What is required
In the entries below, find every line holding the string "queryData" and collect it.

[Stored data entries]
--------------------------------
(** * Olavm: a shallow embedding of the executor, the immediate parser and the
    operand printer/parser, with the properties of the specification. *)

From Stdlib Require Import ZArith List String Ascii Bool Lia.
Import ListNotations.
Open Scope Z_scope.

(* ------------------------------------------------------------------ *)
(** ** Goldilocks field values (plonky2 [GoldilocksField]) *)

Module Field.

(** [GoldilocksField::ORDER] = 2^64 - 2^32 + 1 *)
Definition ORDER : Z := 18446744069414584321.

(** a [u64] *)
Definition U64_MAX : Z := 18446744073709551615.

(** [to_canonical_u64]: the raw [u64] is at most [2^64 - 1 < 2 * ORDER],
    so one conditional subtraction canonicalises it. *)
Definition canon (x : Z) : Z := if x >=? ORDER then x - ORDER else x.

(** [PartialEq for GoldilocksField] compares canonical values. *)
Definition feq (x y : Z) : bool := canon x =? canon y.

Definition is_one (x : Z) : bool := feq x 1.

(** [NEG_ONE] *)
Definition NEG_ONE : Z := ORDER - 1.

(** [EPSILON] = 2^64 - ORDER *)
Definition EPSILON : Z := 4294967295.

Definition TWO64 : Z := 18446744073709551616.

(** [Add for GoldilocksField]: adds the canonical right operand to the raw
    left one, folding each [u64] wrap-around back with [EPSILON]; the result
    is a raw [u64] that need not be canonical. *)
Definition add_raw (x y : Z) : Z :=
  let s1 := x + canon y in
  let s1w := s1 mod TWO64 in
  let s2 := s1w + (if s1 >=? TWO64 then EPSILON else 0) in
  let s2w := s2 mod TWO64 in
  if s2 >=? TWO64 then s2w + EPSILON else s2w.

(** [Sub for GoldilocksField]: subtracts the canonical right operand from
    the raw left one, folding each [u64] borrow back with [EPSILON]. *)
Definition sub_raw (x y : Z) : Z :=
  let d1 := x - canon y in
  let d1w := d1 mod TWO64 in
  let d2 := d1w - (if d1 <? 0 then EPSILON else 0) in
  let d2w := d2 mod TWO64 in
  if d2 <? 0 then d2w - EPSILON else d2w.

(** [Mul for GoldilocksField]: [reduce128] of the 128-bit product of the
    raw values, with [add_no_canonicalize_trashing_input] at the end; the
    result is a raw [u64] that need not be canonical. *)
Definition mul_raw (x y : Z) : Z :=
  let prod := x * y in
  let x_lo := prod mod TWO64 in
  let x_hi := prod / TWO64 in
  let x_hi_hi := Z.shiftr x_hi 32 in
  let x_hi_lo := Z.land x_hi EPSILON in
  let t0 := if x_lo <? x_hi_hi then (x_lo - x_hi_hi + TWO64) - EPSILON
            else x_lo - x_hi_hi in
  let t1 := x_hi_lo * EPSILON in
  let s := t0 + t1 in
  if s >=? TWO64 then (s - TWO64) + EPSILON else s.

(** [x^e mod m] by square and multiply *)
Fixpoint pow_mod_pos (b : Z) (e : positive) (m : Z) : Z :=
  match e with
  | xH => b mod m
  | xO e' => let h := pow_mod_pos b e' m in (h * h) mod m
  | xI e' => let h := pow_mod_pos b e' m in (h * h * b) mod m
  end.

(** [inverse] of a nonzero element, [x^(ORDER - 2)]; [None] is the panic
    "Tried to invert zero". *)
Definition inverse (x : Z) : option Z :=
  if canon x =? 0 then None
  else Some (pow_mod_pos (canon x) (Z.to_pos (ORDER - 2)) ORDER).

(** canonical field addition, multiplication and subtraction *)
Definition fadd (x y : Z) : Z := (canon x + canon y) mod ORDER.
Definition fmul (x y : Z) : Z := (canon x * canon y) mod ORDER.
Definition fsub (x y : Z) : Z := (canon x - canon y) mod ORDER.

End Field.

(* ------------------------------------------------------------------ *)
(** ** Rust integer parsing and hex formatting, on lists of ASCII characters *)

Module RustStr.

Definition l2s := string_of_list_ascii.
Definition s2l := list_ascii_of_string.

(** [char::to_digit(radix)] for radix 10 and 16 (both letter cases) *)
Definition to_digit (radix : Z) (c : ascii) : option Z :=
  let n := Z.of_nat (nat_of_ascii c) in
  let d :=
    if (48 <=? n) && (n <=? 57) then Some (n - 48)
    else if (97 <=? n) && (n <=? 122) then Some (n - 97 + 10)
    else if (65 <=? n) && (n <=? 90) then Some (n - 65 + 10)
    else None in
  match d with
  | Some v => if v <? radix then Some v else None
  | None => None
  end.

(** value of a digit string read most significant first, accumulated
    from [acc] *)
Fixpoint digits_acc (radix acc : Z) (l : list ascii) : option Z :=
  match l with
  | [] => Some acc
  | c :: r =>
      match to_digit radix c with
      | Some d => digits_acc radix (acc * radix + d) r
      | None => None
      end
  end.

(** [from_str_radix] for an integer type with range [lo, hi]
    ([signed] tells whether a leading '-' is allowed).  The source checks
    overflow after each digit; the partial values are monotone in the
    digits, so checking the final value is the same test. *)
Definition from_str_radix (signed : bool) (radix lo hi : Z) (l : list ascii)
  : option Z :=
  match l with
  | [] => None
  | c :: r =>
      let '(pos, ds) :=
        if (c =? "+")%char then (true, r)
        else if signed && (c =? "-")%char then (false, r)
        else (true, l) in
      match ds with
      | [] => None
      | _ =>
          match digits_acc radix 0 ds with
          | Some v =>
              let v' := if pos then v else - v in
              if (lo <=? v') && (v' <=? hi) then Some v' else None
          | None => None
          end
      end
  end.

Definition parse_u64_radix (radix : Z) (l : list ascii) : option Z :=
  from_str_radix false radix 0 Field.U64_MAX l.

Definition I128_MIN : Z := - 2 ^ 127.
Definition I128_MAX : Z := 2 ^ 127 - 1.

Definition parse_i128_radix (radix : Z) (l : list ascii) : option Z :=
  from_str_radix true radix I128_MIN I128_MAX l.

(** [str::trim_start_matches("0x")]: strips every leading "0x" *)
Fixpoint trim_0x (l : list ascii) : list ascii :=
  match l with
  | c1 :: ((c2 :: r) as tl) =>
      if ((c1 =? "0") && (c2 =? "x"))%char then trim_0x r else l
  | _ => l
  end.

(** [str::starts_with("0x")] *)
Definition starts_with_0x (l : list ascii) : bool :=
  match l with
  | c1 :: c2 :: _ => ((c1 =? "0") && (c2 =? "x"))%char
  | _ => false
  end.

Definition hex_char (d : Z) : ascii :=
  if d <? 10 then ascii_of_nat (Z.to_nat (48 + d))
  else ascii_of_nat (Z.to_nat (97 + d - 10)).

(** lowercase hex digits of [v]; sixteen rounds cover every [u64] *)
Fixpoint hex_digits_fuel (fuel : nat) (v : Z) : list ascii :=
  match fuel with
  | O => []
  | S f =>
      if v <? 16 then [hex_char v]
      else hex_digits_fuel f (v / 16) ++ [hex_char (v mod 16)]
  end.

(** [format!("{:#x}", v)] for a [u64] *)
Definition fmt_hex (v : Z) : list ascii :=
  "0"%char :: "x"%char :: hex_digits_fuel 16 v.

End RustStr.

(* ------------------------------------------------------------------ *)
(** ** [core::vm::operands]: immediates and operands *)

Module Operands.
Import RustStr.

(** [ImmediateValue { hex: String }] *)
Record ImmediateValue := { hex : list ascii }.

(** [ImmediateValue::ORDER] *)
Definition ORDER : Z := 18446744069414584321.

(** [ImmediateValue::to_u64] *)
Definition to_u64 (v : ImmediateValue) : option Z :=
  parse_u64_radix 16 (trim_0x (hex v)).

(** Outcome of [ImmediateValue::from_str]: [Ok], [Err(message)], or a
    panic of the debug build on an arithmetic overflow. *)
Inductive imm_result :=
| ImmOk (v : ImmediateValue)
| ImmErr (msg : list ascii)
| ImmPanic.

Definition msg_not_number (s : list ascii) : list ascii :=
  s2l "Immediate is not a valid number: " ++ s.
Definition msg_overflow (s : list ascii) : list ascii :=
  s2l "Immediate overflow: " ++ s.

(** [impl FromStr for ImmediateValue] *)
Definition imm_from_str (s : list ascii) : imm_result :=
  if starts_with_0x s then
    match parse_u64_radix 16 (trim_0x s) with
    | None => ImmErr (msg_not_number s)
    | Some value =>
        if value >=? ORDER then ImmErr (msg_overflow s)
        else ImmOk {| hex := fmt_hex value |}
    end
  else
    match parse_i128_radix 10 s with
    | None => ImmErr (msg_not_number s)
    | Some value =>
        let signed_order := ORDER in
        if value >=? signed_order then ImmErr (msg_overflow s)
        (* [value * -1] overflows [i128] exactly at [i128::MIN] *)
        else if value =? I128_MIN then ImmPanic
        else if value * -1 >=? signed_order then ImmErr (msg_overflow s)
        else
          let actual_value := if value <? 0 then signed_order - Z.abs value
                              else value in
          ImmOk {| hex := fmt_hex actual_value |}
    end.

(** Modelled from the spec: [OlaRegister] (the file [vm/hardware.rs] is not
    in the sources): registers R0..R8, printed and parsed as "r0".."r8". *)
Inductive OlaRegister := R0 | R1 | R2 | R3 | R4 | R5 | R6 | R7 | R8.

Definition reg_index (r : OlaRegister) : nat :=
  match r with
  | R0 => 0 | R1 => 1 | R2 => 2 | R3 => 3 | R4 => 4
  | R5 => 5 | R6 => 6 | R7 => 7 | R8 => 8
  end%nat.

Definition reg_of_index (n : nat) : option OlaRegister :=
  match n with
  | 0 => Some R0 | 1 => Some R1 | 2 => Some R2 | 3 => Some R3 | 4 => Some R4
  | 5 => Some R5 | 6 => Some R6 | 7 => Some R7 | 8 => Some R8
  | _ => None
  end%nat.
--------------------------------
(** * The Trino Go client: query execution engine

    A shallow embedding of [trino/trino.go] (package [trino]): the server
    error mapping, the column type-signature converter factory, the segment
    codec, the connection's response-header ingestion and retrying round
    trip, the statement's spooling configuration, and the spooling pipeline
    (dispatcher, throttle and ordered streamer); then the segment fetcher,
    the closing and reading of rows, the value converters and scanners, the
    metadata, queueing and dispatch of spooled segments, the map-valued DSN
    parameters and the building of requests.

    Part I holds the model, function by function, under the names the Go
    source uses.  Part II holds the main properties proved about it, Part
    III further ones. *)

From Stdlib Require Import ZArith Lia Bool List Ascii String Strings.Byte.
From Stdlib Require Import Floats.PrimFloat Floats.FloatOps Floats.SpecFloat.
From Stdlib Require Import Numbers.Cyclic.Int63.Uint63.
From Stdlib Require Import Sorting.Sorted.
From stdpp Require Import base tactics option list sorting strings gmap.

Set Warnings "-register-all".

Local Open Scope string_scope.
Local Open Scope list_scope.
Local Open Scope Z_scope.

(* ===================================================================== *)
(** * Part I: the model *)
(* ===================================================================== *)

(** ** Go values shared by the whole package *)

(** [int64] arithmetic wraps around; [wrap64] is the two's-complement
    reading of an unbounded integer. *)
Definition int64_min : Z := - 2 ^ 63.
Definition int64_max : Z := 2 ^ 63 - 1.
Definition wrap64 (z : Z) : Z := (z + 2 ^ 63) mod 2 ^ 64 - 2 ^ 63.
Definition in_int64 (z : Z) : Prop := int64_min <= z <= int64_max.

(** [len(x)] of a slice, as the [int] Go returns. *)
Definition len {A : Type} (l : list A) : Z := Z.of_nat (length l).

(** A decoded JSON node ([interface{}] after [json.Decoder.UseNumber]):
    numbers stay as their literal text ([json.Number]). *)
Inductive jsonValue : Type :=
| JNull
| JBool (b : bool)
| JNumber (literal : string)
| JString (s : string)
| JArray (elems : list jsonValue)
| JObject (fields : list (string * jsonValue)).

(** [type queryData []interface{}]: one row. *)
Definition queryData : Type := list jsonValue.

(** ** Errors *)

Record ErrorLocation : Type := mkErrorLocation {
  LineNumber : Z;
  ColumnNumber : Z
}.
--------------------------------
Response for this exercise
(** [type queryData []interface{}]: one row. *)
Definition queryData : Type := list jsonValue.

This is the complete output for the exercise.